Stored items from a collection
[Start of Attachment]
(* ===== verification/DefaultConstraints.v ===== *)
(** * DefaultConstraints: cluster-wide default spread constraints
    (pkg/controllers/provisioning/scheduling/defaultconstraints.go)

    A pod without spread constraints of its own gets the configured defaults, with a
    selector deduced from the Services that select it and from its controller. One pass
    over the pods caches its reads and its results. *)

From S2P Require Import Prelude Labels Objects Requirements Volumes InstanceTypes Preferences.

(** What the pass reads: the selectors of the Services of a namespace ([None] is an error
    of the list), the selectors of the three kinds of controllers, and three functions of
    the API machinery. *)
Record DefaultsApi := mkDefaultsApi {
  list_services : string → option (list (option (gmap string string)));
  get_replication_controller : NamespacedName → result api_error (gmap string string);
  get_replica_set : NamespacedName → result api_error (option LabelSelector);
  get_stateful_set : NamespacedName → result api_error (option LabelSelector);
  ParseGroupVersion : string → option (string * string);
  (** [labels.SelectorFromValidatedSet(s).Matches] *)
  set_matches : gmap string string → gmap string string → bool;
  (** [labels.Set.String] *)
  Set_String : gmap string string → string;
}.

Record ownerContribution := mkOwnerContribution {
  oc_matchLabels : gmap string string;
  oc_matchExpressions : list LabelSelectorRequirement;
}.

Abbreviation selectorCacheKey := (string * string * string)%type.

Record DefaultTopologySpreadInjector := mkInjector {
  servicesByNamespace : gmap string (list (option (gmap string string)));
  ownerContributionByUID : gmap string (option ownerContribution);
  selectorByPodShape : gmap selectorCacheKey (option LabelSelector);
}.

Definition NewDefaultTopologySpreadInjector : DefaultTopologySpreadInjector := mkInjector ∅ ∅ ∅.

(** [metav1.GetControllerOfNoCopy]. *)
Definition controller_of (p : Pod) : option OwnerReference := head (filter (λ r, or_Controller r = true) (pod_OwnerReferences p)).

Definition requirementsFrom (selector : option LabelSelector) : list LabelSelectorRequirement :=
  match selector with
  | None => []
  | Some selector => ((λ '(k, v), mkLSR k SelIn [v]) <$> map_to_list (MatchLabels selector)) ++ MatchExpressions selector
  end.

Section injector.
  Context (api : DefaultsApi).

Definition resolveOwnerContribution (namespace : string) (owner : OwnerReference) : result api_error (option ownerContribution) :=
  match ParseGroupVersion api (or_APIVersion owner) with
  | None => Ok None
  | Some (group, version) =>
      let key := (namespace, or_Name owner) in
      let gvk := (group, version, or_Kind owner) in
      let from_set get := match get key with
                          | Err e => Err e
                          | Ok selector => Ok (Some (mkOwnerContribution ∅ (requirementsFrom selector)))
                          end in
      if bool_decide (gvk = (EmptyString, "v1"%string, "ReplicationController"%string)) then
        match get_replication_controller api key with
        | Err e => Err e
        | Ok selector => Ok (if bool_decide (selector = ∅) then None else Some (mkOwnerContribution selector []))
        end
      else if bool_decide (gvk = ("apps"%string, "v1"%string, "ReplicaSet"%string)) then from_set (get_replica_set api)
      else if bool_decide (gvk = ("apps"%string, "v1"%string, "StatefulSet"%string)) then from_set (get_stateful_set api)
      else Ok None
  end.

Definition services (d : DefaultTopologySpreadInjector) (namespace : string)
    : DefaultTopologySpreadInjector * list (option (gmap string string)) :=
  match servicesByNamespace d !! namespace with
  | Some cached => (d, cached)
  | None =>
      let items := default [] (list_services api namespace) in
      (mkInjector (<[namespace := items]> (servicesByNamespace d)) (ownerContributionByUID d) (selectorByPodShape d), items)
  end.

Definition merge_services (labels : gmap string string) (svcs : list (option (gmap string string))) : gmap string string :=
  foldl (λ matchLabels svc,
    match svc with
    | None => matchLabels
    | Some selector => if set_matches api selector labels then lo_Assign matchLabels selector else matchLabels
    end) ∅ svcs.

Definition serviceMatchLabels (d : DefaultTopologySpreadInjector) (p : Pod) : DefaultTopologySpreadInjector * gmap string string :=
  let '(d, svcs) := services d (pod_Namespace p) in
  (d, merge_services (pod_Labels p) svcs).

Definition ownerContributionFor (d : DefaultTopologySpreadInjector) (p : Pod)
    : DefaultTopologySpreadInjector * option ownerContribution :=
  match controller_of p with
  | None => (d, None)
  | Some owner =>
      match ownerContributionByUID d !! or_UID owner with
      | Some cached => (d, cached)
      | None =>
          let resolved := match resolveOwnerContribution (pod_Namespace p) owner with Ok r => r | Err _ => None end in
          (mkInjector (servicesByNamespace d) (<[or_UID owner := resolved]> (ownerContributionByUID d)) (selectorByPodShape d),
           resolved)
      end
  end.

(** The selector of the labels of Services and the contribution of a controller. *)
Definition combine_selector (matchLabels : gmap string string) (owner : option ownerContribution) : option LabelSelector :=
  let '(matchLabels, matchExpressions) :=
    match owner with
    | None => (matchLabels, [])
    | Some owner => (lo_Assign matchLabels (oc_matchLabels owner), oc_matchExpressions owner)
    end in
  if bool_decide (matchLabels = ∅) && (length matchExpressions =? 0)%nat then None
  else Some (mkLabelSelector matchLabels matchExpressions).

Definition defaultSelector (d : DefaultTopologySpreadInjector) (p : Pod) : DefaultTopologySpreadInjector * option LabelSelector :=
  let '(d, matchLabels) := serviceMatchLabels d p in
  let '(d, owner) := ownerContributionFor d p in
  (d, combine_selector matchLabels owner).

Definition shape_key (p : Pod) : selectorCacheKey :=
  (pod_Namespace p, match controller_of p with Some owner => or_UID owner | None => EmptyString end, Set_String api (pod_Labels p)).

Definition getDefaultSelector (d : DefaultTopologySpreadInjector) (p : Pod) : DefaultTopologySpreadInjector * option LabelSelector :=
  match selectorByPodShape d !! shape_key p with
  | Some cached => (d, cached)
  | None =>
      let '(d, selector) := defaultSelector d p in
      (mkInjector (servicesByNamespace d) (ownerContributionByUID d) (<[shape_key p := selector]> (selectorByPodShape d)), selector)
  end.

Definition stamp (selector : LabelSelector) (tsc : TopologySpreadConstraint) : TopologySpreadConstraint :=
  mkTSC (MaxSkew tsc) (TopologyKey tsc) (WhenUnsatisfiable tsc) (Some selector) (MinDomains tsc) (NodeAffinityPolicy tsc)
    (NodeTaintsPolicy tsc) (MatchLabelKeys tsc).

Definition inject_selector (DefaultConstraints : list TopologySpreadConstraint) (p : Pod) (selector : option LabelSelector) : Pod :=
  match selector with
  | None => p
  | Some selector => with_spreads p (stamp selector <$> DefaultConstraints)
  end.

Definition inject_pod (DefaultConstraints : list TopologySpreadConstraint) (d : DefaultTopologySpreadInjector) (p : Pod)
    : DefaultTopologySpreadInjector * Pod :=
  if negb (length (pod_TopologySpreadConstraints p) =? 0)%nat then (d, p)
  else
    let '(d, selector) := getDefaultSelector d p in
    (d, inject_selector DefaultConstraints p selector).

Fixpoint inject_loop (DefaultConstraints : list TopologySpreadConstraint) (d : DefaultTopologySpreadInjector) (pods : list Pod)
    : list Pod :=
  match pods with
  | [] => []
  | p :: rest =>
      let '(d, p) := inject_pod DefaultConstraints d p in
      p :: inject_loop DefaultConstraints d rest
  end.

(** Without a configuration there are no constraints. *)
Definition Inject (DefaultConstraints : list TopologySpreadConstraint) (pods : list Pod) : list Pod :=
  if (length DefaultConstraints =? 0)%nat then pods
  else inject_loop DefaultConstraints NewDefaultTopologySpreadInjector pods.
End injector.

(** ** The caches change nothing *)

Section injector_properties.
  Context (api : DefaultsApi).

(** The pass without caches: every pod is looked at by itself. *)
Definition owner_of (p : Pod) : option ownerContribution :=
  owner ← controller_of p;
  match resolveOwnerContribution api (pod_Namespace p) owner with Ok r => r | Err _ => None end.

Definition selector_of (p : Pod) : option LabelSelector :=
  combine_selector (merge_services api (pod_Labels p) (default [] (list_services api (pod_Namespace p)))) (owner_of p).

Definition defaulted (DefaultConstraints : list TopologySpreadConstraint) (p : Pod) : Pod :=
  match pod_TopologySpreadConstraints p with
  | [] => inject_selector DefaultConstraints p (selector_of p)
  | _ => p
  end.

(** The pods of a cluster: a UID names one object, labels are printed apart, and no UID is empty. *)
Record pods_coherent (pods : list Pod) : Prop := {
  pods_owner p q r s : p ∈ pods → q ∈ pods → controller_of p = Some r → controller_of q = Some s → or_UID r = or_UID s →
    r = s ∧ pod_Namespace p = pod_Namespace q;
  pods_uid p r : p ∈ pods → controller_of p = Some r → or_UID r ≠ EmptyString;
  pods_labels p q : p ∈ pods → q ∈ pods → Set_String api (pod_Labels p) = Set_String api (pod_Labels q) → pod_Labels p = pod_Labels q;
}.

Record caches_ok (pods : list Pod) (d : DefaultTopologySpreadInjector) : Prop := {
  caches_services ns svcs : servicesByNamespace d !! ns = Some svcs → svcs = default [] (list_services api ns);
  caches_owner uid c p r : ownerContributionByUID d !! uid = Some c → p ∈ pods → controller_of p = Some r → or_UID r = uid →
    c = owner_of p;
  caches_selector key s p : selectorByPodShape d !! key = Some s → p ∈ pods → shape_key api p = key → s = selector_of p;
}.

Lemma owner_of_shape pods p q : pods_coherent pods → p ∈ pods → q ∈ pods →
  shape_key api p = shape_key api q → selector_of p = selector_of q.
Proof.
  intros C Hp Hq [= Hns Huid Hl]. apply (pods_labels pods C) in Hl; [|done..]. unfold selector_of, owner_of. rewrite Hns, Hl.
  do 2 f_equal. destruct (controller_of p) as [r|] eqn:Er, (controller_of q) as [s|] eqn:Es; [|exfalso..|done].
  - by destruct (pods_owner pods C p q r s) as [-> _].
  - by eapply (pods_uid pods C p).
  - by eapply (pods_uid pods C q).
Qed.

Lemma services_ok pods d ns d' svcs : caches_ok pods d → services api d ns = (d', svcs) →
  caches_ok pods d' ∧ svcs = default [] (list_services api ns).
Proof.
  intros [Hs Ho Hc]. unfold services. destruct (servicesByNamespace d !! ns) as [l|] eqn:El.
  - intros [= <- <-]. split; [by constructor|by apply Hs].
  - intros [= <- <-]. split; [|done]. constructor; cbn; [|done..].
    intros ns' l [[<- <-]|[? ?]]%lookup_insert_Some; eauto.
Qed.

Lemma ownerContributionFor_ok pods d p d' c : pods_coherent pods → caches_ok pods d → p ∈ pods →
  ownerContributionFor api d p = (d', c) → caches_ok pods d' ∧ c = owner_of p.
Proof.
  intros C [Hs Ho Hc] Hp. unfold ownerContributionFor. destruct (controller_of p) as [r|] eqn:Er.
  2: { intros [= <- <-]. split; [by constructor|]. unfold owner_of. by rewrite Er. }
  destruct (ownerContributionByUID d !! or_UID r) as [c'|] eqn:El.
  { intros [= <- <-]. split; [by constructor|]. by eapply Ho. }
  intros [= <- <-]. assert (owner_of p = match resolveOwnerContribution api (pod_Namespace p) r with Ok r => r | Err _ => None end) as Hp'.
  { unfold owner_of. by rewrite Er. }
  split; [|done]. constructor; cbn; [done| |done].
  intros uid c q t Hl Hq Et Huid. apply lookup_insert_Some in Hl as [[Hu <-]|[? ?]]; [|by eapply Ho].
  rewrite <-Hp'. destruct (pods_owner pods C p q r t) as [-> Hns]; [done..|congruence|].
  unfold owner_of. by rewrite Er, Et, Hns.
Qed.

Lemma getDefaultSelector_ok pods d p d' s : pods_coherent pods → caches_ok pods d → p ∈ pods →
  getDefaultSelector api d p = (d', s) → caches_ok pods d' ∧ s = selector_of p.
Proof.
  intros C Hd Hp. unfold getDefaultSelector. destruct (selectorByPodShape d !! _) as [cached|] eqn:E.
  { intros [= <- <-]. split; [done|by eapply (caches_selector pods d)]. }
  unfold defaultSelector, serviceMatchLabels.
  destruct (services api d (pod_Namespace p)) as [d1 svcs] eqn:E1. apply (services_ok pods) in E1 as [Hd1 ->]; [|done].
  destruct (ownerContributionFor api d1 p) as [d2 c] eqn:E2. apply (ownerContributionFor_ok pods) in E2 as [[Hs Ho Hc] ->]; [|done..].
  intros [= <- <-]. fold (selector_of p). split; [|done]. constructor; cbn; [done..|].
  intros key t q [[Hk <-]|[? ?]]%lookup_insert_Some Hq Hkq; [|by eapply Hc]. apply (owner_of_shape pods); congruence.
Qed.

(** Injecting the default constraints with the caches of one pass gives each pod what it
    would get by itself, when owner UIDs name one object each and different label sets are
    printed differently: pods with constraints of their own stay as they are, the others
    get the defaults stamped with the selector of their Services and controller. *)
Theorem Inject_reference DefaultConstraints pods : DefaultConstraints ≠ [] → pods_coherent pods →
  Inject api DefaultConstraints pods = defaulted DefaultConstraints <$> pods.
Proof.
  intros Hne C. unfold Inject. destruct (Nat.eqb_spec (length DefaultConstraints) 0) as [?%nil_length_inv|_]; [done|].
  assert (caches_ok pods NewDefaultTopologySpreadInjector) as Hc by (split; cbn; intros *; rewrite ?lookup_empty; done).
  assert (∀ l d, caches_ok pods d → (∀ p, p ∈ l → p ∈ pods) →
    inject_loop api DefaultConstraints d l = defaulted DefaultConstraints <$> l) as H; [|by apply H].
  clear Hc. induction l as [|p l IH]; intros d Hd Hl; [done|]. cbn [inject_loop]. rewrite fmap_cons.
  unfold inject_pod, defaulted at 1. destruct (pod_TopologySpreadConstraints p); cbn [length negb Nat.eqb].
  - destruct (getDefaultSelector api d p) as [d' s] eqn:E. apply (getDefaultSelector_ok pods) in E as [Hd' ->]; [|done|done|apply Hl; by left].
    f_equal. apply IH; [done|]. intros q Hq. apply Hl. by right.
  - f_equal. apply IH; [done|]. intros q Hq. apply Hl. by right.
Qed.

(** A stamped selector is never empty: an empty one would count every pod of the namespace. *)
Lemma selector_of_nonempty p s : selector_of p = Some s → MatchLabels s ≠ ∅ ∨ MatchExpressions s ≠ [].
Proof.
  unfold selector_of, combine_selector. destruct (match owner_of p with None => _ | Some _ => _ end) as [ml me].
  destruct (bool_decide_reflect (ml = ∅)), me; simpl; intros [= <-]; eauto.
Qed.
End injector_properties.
[End of Attachment]
— Activity —
Each line above from the one with "owner), oc_matchExpressions owner)" up to and including the one with "else Some (mkLabelSelector" must be set down exactly, and no line outside that span may appear.

— Solution to the exercise —
    | Some owner => (lo_Assign matchLabels (oc_matchLabels owner), oc_matchExpressions owner)
    end in
  if bool_decide (matchLabels = ∅) && (length matchExpressions =? 0)%nat then None
  else Some (mkLabelSelector matchLabels matchExpressions).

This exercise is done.